DATASET EXCERPTS:
•••

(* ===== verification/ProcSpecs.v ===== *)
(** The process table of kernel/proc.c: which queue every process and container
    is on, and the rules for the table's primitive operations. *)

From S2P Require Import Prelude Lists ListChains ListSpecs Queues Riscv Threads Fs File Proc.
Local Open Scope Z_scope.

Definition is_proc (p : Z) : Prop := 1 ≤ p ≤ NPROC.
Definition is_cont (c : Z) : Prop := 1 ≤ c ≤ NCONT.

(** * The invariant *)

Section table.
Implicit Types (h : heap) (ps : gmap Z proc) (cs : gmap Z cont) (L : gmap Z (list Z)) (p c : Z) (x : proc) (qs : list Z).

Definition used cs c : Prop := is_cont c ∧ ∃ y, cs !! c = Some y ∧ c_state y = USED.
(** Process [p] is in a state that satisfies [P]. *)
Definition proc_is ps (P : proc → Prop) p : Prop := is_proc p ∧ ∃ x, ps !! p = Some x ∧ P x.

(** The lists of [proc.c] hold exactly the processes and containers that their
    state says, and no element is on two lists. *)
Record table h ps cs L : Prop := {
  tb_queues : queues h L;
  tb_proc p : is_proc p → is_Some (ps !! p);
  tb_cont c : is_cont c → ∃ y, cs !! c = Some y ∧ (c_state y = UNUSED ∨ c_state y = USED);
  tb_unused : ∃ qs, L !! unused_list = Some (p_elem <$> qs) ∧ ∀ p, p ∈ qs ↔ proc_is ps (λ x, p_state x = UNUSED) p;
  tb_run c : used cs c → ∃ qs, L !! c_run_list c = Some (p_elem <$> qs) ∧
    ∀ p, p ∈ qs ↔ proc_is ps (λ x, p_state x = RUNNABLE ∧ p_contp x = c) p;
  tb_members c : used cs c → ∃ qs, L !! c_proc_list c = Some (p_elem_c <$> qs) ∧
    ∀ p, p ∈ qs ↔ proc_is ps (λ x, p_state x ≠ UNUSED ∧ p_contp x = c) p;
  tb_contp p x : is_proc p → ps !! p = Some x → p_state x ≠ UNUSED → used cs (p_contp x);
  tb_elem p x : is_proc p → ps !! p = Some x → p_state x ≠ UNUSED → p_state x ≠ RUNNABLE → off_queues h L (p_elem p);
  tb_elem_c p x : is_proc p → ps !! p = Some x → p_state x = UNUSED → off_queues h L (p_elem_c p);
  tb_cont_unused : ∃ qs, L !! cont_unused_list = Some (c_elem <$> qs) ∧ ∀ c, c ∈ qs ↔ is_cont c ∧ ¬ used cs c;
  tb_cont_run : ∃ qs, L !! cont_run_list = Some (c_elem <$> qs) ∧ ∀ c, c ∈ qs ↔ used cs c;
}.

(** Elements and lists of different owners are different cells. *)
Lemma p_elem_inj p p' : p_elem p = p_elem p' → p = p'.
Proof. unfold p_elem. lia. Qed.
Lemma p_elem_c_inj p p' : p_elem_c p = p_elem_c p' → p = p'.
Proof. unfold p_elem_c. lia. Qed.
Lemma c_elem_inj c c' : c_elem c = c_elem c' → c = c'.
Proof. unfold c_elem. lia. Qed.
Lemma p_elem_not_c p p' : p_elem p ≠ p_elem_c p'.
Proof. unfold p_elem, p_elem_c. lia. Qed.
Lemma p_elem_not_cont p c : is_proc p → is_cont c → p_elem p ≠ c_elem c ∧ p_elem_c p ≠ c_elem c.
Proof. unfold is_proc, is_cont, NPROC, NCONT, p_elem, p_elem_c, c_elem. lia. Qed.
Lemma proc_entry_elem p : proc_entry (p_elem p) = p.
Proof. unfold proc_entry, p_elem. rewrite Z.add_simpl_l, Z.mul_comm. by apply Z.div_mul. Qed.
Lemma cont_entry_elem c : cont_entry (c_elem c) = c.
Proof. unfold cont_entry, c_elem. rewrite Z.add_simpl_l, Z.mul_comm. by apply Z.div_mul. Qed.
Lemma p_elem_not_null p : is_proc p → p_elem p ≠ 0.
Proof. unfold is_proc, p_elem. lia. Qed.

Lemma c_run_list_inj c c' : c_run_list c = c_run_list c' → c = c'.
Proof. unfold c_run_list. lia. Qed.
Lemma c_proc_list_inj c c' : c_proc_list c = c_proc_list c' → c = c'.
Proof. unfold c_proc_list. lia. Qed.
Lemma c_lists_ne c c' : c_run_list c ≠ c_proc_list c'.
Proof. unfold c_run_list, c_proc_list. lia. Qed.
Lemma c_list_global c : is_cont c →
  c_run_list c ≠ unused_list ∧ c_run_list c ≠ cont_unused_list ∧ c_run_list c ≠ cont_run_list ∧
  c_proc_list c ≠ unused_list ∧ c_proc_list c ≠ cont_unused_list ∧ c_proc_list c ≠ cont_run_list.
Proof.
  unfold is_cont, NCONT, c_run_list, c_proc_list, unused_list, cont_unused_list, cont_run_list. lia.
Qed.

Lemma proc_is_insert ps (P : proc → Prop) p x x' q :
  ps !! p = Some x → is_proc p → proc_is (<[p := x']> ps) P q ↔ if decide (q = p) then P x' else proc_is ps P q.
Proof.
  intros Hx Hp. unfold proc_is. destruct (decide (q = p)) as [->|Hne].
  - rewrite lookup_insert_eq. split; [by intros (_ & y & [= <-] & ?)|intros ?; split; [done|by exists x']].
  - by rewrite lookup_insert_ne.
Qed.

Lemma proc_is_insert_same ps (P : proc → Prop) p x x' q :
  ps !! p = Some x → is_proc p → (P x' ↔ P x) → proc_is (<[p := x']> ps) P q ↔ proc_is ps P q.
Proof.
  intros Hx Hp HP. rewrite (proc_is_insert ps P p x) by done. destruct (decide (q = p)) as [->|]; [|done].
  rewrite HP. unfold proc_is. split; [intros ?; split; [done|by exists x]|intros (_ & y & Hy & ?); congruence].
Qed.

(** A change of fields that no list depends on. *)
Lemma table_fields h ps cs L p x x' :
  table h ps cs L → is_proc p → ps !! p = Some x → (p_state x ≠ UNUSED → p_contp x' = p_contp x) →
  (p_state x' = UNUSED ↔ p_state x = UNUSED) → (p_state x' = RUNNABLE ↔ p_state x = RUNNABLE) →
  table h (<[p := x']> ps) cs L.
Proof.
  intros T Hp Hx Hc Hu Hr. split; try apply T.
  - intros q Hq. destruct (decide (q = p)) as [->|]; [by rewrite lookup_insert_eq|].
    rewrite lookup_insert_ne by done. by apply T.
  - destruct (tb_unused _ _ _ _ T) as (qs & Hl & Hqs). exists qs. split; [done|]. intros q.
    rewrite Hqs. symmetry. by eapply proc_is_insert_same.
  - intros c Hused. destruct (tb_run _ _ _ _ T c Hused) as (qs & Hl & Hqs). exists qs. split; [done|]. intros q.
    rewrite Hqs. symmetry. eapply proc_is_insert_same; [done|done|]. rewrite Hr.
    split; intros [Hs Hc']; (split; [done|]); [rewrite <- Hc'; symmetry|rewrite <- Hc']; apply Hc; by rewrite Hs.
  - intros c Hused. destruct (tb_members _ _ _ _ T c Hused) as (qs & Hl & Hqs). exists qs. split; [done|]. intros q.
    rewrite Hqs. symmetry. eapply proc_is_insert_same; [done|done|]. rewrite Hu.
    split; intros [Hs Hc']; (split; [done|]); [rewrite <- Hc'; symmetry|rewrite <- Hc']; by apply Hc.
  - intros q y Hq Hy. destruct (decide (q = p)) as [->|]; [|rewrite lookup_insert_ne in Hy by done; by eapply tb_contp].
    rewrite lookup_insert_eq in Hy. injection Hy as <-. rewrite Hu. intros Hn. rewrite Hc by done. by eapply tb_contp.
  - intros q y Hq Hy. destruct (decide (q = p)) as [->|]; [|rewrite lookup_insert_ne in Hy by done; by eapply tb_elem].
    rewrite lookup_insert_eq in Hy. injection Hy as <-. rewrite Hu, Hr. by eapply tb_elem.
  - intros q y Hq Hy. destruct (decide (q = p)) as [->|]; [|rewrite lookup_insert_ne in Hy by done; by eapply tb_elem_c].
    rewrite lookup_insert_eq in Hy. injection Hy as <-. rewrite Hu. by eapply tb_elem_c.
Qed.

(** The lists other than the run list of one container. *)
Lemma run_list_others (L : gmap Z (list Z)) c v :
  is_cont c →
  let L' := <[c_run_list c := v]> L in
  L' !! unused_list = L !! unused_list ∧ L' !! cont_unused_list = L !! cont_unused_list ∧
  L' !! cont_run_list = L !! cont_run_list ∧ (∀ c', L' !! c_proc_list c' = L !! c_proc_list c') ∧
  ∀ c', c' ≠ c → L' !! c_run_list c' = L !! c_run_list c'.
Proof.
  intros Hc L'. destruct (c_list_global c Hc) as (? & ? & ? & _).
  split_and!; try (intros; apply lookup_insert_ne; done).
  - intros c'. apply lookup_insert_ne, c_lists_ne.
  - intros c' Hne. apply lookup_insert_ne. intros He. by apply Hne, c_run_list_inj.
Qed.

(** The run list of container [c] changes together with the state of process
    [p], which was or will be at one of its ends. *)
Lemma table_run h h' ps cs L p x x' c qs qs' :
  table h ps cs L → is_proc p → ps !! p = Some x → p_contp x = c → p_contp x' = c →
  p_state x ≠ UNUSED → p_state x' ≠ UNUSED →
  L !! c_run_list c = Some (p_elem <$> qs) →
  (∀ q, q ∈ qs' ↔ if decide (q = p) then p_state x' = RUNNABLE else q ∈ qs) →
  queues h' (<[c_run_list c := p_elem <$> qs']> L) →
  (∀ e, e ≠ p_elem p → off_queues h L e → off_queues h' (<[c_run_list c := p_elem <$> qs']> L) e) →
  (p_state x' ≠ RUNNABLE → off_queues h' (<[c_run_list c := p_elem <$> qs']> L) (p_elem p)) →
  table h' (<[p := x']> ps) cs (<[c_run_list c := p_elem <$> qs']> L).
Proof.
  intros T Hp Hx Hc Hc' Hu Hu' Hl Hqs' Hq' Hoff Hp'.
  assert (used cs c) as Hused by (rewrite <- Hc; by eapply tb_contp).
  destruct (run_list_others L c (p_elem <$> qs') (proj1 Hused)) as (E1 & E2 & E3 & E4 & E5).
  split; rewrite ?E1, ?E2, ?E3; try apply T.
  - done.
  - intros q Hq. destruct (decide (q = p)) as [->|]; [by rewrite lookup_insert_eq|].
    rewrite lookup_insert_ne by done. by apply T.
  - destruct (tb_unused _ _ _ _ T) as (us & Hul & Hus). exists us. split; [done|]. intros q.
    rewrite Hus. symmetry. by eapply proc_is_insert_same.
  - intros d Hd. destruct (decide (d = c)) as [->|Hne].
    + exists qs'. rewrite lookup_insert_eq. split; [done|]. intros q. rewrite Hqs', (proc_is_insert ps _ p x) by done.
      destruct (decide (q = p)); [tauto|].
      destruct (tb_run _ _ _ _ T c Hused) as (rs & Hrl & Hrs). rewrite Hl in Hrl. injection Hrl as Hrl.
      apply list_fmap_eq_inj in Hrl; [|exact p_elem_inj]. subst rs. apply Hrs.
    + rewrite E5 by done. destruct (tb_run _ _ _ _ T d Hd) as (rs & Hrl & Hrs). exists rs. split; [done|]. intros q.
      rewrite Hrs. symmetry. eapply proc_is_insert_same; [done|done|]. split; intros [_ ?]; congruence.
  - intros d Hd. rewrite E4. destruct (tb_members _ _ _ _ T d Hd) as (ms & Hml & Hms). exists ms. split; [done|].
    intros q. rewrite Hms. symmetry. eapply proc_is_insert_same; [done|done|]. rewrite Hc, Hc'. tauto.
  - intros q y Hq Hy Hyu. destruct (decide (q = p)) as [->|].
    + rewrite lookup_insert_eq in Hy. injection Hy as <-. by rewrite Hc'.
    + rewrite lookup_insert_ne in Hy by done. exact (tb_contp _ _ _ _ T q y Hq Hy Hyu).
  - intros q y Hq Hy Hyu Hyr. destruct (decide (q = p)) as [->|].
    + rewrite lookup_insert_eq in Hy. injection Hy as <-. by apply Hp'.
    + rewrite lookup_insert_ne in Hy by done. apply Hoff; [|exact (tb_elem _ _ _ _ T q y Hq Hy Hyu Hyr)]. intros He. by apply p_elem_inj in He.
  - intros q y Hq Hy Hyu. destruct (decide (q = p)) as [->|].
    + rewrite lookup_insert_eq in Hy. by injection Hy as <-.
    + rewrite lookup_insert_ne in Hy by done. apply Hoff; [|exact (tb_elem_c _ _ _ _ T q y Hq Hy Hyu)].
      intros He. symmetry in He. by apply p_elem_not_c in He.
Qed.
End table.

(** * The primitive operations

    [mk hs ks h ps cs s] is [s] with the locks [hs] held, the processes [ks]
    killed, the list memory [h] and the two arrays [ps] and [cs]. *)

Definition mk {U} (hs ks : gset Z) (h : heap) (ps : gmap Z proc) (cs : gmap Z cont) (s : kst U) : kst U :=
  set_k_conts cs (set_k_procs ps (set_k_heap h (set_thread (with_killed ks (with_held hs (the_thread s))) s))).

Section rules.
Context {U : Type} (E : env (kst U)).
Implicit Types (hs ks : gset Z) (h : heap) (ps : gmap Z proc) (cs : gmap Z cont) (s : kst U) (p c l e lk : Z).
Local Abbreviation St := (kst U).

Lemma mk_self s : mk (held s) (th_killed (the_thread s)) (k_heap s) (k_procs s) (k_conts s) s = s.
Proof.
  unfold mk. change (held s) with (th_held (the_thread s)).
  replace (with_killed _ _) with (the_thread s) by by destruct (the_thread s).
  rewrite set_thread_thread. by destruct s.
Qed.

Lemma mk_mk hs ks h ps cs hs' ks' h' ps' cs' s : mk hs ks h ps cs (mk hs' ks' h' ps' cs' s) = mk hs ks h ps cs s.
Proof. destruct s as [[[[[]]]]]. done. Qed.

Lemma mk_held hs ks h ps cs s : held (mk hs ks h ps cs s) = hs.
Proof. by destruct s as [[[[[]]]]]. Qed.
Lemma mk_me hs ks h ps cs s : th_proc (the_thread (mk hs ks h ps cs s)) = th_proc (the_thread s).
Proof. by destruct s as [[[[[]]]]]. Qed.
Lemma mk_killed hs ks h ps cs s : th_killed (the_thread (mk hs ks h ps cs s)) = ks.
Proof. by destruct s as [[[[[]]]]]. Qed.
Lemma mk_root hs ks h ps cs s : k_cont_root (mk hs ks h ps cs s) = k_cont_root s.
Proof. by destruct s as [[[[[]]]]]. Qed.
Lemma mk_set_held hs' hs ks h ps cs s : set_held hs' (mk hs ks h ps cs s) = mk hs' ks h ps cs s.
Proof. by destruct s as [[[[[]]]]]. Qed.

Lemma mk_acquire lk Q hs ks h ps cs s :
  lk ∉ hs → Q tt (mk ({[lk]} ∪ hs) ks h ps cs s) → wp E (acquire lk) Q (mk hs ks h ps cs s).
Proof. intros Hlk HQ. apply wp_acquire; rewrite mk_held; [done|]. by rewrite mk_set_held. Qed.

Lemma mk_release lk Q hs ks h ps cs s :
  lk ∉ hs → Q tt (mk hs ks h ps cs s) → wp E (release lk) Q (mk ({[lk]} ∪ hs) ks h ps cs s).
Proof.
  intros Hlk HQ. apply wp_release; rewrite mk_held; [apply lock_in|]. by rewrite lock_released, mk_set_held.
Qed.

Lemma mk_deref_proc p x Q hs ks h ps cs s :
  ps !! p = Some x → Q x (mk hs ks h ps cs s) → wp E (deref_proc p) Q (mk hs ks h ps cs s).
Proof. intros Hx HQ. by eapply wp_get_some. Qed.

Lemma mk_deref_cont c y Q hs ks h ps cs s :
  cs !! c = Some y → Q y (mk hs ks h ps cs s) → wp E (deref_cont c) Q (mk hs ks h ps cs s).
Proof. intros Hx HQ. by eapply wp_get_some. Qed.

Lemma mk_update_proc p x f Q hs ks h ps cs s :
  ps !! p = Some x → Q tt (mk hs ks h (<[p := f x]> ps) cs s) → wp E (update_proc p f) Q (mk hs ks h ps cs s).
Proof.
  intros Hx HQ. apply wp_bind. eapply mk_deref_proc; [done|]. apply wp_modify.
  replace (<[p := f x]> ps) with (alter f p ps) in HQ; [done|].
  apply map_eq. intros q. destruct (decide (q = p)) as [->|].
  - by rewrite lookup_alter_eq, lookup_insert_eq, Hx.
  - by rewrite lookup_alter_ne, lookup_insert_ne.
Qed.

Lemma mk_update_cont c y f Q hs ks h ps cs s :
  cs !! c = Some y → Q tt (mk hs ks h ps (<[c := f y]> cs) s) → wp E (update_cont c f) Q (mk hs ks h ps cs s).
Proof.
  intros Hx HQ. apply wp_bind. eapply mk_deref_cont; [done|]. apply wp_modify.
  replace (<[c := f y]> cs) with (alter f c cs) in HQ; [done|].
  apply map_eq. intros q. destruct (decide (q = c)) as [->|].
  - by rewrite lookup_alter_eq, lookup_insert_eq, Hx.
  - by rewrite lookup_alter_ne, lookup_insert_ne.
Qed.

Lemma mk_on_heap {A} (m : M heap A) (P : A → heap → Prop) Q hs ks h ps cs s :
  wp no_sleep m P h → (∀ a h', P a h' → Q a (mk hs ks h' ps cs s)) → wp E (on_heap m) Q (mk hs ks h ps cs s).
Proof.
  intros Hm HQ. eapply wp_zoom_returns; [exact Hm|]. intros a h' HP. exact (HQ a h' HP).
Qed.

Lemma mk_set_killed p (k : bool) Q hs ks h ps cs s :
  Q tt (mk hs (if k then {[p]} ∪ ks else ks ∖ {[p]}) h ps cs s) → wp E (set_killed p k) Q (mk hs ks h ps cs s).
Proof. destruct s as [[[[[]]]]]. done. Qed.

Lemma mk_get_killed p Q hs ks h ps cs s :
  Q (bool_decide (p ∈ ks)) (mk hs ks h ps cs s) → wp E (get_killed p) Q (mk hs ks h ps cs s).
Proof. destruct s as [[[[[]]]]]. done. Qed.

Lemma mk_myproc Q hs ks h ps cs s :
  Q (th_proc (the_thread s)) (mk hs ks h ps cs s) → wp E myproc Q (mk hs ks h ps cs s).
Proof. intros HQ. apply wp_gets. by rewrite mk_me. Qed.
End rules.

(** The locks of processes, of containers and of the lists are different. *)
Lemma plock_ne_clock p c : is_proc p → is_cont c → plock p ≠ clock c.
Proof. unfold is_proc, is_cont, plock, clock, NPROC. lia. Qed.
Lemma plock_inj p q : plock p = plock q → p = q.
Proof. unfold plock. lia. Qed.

•••

EXERCISE AIM:
Report each line in the entries where the string "operations" occurs.

THE ANSWER:
    is on, and the rules for the table's primitive operations. *)
(** * The primitive operations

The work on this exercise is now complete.